───── Task data

(** * SlamShow: the OpenCV / pyplot display of BreezySLAM

    A shallow embedding of [examples/pltslamshow.py].

    The file is Python 2: [displayRobot] takes a tuple parameter
    (line 126), the module imports the legacy [cv] binding, and there is
    no [from __future__ import division].  Hence [/] between two integers
    is floor division, [int(...)] of a float truncates toward zero, and a
    [bytearray] is the mutable byte buffer of CPython 2.6+.

    Numbers are modelled as Python has them: unbounded integers ([Z]) and
    binary64 floats (Rocq's primitive [float], whose operations are the
    IEEE 754 ones).  The C library's [sin] and [cos], which Python's
    [math] module calls, are parameters of the development.

    Every method of [SlamShow] is embedded except [waitkey], a blocking
    poll loop that no property below is about. *)

From Stdlib Require Import ZArith Lia String Floats Bool.
From Stdlib Require Import Strings.Byte.
From stdpp Require Import base list.
Local Open Scope Z_scope.

(** ** Exceptions and results *)

Inductive exn :=
  | ValueError
  | OverflowError
  | ZeroDivisionError
  | IndexError
  | AttributeError
  | KeyboardInterrupt
  | RuntimeError.

Inductive result (A : Type) :=
  | Ret (a : A)
  | Raise (e : exn).
Arguments Ret {A} a.
Arguments Raise {A} e.

#[global] Instance result_ret : MRet result := @Ret.
#[global] Instance result_bind : MBind result :=
  fun _ _ k r => match r with Ret a => k a | Raise e => Raise e end.
#[global] Instance result_fmap : FMap result :=
  fun _ _ f r => match r with Ret a => Ret (f a) | Raise e => Raise e end.

(** ** Python 2 numbers *)

Inductive pynum :=
  | PyInt (z : Z)
  | PyFloat (f : float).

Coercion PyInt : Z >-> pynum.

(** A float that is neither an infinity nor a NaN. *)
Definition finite (f : float) : bool :=
  match Prim2SF f with
  | S754_zero _ | S754_finite _ _ _ => true
  | _ => false
  end.

(** [float(x)]: an integer is rounded to the nearest double (ties to
    even); one too large for a double raises [OverflowError]. *)
Definition py_float (x : pynum) : result float :=
  match x with
  | PyFloat f => Ret f
  | PyInt z =>
      match binary_normalize prec emax z 0 false with
      | S754_infinity _ => Raise OverflowError
      | sf => Ret (SF2Prim sf)
      end
  end.

(** [int(x)]: identity on an integer, truncation toward zero on a float;
    [int(nan)] raises [ValueError], [int(inf)] raises [OverflowError]. *)
Definition py_int (x : pynum) : result Z :=
  match x with
  | PyInt z => Ret z
  | PyFloat f =>
      match Prim2SF f with
      | S754_zero _ => Ret 0
      | S754_finite s m e => Ret (cond_Zopp s (Z.shiftl (Z.pos m) e))
      | S754_infinity _ => Raise OverflowError
      | S754_nan => Raise ValueError
      end
  end.

(** Binary arithmetic: two integers stay integers, anything else is
    computed in doubles after converting the left, then the right
    operand. *)
Definition binop (fi : Z -> Z -> result pynum)
    (ff : float -> float -> result pynum) (a b : pynum) : result pynum :=
  match a, b with
  | PyInt x, PyInt y => fi x y
  | _, _ => x ← py_float a; y ← py_float b; ff x y
  end.

Definition py_add : pynum -> pynum -> result pynum :=
  binop (fun x y => Ret (PyInt (x + y))) (fun x y => Ret (PyFloat (x + y))).

Definition py_sub : pynum -> pynum -> result pynum :=
  binop (fun x y => Ret (PyInt (x - y))) (fun x y => Ret (PyFloat (x - y))).

Definition py_mul : pynum -> pynum -> result pynum :=
  binop (fun x y => Ret (PyInt (x * y))) (fun x y => Ret (PyFloat (x * y))).

(** Classic division [/] of Python 2: floor division on two integers,
    IEEE division otherwise; a zero divisor raises. *)
Definition py_div : pynum -> pynum -> result pynum :=
  binop
    (fun x y => if y =? 0 then Raise ZeroDivisionError else Ret (PyInt (x / y)))
    (fun x y => if (y =? 0)%float then Raise ZeroDivisionError
                else Ret (PyFloat (x / y))).

Definition py_neg (a : pynum) : pynum :=
  match a with
  | PyInt z => PyInt (- z)
  | PyFloat f => PyFloat (- f)
  end.

(** [a < 0] *)
Definition py_lt0 (a : pynum) : bool :=
  match a with
  | PyInt z => z <? 0
  | PyFloat f => (f <? 0)%float
  end.

(** The exact value of a finite double, as a fraction [float_num / float_den]. *)
Definition float_num (f : float) : Z :=
  match Prim2SF f with
  | S754_finite s m e => cond_Zopp s (Z.pos m * 2 ^ Z.max e 0)
  | _ => 0
  end.

Definition float_den (f : float) : Z :=
  match Prim2SF f with
  | S754_finite _ _ e => 2 ^ Z.max (- e) 0
  | _ => 1
  end.

(** ** Module constants (lines 20-47) *)

Definition color := (Z * Z * Z)%type.

Definition ROBOT_COLOR_BGR : color := (0, 0, 255).
Definition ROBOT_HEIGHT : Z := 16.
Definition ROBOT_WIDTH : Z := 10.
Definition ROBOT_HEIGHT_MM : Z := 500.
Definition ROBOT_WIDTH_MM : Z := 300.
Definition SCANPOINT_RADIUS : Z := 1.
Definition SCANPOINT_COLOR_BGR : color := (0, 255, 0).
Definition SENSOR_V_MAX_MM : Z := 1000.
Definition SENSOR_THETA_MAX_DEG : Z := 20.
Definition SENSOR_BAR_X : Z := 150.
Definition SENSOR_BAR_Y_OFFSET : Z := 3.
Definition SENSOR_BAR_WIDTH : Z := 20.
Definition SENSOR_BAR_MAX_HEIGHT : Z := 200.
Definition SENSOR_TEXT_X : Z := 20.
Definition SENSOR_V_Y : Z := 30.
Definition SENSOR_THETA_Y : Z := 80.
Definition SENSOR_LABEL_COLOR_BGR : color := (255, 0, 0).
Definition SENSOR_POSITIVE_COLOR_BGR : color := (0, 255, 0).
Definition SENSOR_NEGATIVE_COLOR_BGR : color := (0, 0, 255).
Definition TRAJECTORY_COLOR_BGR : color := (255, 0, 0).

(** ** Pure helpers of the class *)

Definition point := (pynum * pynum)%type.
Definition pixel := (Z * Z)%type.

(** [robot_polyline] (lines 242-248).  Unary minus binds tighter than [/]. *)
Definition robot_polyline (scale : pynum) : result (list point) :=
  xlft ← py_div (py_neg ROBOT_HEIGHT) 2 ≫= (fun q => py_mul q scale);
  xrgt ← py_div ROBOT_HEIGHT 2 ≫= (fun q => py_mul q scale);
  ybot ← py_div ROBOT_WIDTH 2 ≫= (fun q => py_mul q scale);
  ytop ← py_div (py_neg ROBOT_HEIGHT) 2 ≫= (fun q => py_mul q scale);
  mret [(xlft, ybot); (xrgt, PyInt 0); (xlft, ytop)].

(** [mm2pix] (lines 252-253); [scale] is [self.map_scale_mm_per_pixel]. *)
Definition mm2pix (scale : pynum) (mm : pynum) : result Z :=
  fs ← py_float scale;
  q ← py_div mm (PyFloat fs);
  py_int q.


(** ** The session and the two display surfaces *)

(** The arrow annotation returned by [ax.arrow]. *)
Record Arrow := {
  arrow_x : pynum;
  arrow_y : pynum;
  arrow_dx : pynum;
  arrow_dy : pynum
}.

(** The attributes of a [SlamShow] object.  [vehicle] is [None] until
    [_add_vehicle] has run; the handles [image], [font] and [ax] carry
    no data of their own and are left to the call trace. *)
Record SlamShow := {
  map_size_pixels : Z;
  map_scale_mm_per_pixel : pynum;
  window_name : string;
  bgrbytes : list byte;
  figid : Z;
  vehicle : option Arrow
}.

──────────

Starting with the line that holds "Definition py_lt0 (a" and ending with the line that holds "Definition SENSOR_POSITIVE_COLOR_BGR : color", retype every line in the data above exactly, and nothing else.

Definition py_lt0 (a : pynum) : bool :=
  match a with
  | PyInt z => z <? 0
  | PyFloat f => (f <? 0)%float
  end.

(** The exact value of a finite double, as a fraction [float_num / float_den]. *)
Definition float_num (f : float) : Z :=
  match Prim2SF f with
  | S754_finite s m e => cond_Zopp s (Z.pos m * 2 ^ Z.max e 0)
  | _ => 0
  end.

Definition float_den (f : float) : Z :=
  match Prim2SF f with
  | S754_finite _ _ e => 2 ^ Z.max (- e) 0
  | _ => 1
  end.

(** ** Module constants (lines 20-47) *)

Definition color := (Z * Z * Z)%type.

Definition ROBOT_COLOR_BGR : color := (0, 0, 255).
Definition ROBOT_HEIGHT : Z := 16.
Definition ROBOT_WIDTH : Z := 10.
Definition ROBOT_HEIGHT_MM : Z := 500.
Definition ROBOT_WIDTH_MM : Z := 300.
Definition SCANPOINT_RADIUS : Z := 1.
Definition SCANPOINT_COLOR_BGR : color := (0, 255, 0).
Definition SENSOR_V_MAX_MM : Z := 1000.
Definition SENSOR_THETA_MAX_DEG : Z := 20.
Definition SENSOR_BAR_X : Z := 150.
Definition SENSOR_BAR_Y_OFFSET : Z := 3.
Definition SENSOR_BAR_WIDTH : Z := 20.
Definition SENSOR_BAR_MAX_HEIGHT : Z := 200.
Definition SENSOR_TEXT_X : Z := 20.
Definition SENSOR_V_Y : Z := 30.
Definition SENSOR_THETA_Y : Z := 80.
Definition SENSOR_LABEL_COLOR_BGR : color := (255, 0, 0).
Definition SENSOR_POSITIVE_COLOR_BGR : color := (0, 255, 0).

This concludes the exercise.